» **About this task**: Scan the entries below for lines holding "Response". Give the number of such lines alone.

» **Records shown**:

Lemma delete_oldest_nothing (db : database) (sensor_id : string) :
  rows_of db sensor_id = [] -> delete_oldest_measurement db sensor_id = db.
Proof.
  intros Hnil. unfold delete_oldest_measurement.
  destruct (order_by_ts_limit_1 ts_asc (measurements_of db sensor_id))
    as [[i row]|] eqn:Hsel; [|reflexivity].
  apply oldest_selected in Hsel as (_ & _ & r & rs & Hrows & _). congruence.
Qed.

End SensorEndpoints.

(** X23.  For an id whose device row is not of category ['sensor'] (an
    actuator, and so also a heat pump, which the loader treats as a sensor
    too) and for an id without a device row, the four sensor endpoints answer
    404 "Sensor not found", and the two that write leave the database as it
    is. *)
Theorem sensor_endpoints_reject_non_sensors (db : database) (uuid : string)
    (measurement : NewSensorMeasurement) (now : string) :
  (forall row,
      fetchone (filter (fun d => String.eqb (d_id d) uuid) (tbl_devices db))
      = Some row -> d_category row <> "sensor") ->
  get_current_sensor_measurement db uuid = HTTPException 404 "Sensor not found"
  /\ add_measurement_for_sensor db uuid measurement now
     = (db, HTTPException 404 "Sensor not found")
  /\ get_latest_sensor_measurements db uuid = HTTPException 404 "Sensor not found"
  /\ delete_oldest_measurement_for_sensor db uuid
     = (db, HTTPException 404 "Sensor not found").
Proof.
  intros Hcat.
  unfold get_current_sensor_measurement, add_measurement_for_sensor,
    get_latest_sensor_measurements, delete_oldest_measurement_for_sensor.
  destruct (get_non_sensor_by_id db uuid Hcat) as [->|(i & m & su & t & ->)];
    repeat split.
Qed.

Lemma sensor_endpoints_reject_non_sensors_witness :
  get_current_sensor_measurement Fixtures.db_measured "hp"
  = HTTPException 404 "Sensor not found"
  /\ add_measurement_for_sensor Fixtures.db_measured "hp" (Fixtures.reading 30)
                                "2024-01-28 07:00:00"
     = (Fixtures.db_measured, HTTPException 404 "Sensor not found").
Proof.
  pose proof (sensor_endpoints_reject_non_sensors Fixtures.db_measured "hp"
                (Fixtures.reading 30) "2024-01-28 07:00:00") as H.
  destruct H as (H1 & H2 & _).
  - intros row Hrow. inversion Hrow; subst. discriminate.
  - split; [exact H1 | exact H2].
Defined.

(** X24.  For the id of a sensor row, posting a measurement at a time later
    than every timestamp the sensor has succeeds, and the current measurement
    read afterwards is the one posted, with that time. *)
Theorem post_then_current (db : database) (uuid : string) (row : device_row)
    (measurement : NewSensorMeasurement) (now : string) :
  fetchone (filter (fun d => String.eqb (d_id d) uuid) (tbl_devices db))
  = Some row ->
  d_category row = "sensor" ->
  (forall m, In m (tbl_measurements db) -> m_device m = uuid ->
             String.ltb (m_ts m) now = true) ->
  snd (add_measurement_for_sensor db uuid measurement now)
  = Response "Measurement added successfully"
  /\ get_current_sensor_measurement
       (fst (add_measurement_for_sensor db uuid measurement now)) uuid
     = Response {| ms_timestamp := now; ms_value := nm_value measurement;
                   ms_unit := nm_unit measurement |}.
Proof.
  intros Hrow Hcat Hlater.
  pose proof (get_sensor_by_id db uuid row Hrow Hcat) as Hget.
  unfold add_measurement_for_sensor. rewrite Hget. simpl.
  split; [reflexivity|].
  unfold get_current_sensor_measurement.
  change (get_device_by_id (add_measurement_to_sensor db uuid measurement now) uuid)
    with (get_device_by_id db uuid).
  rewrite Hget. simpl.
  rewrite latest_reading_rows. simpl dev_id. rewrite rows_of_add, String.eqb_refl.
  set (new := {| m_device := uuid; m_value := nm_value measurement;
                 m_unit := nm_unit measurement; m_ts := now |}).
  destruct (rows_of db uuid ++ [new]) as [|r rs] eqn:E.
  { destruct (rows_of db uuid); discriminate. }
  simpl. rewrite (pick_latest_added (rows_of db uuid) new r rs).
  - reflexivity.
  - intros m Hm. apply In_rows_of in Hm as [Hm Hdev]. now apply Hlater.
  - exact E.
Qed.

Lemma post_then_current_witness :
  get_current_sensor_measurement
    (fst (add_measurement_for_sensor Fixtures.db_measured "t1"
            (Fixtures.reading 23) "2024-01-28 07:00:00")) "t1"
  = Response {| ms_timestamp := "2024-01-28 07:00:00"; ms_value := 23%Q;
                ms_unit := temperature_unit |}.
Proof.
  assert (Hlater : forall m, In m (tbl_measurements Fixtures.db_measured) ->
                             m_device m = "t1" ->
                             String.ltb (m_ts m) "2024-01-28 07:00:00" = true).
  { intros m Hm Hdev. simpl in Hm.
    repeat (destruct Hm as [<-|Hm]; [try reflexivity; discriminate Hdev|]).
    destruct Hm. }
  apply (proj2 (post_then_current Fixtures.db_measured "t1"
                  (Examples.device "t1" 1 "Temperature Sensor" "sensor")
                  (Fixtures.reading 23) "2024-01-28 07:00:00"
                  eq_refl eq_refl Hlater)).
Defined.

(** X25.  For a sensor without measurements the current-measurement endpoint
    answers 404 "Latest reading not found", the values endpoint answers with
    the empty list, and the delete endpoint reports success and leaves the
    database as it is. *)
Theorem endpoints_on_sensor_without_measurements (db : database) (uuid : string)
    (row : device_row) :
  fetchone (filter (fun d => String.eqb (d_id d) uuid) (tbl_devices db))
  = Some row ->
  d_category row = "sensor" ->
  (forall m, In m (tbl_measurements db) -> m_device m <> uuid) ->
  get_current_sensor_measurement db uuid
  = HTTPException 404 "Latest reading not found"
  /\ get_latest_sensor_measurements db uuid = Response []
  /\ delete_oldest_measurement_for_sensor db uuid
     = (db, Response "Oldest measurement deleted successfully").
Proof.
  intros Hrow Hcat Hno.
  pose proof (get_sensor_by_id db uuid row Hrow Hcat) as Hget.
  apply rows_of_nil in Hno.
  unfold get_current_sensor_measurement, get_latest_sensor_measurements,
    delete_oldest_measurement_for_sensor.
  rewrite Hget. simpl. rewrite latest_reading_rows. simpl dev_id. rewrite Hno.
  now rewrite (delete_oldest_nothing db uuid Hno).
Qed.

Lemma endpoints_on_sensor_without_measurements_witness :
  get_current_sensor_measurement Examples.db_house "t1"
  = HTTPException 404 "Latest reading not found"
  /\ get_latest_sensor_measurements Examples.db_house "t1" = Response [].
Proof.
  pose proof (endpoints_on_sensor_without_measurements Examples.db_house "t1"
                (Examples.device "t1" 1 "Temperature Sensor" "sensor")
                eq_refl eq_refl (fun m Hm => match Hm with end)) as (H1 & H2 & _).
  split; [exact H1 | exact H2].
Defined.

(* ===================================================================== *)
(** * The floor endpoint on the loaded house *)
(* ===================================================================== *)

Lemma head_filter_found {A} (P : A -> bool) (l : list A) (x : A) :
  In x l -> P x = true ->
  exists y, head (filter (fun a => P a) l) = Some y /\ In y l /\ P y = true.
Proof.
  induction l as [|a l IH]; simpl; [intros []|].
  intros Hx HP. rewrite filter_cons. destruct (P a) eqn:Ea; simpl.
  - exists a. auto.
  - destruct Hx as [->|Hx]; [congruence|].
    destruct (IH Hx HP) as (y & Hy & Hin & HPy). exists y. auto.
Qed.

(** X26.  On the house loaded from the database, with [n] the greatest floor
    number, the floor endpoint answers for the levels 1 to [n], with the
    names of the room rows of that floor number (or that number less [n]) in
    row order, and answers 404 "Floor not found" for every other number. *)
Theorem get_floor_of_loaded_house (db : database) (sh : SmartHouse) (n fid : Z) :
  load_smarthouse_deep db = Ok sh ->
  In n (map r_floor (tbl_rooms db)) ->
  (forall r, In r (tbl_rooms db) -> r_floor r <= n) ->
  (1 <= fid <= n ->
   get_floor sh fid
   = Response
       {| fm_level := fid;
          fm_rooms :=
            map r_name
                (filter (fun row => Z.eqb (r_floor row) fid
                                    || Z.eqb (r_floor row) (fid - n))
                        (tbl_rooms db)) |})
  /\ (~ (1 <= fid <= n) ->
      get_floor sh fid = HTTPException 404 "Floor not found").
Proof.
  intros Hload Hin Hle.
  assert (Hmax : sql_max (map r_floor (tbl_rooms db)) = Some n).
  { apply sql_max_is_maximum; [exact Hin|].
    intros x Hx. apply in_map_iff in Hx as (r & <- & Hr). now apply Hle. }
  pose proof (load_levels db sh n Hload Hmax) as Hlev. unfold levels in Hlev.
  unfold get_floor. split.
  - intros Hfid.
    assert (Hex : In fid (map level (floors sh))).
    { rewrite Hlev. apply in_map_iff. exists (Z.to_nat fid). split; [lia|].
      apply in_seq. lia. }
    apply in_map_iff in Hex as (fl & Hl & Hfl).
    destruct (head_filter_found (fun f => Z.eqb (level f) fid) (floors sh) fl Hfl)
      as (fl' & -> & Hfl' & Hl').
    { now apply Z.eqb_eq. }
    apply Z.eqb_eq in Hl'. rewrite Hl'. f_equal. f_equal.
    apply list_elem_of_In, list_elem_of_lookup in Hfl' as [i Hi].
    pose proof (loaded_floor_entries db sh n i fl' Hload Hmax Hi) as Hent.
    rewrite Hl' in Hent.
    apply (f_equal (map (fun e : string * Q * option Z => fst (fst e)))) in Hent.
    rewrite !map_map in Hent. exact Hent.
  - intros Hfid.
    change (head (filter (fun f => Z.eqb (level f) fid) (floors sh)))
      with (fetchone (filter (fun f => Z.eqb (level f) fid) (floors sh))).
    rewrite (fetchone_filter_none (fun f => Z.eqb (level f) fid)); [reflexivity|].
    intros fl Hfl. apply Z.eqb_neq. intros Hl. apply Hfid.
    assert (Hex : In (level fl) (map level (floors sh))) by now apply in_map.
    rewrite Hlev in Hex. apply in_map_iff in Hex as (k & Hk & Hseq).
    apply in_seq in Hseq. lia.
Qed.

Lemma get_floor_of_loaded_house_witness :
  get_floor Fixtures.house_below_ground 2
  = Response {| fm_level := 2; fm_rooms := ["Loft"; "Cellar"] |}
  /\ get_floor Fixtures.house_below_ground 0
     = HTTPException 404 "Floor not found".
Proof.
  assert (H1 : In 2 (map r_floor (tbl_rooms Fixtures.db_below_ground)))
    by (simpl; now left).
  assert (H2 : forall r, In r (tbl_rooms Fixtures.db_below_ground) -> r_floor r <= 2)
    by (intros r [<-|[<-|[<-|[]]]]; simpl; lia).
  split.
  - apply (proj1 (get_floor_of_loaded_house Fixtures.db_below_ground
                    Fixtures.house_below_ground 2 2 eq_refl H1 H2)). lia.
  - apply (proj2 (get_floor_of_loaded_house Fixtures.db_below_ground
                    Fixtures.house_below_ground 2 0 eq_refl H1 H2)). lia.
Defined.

» **Solution**: 8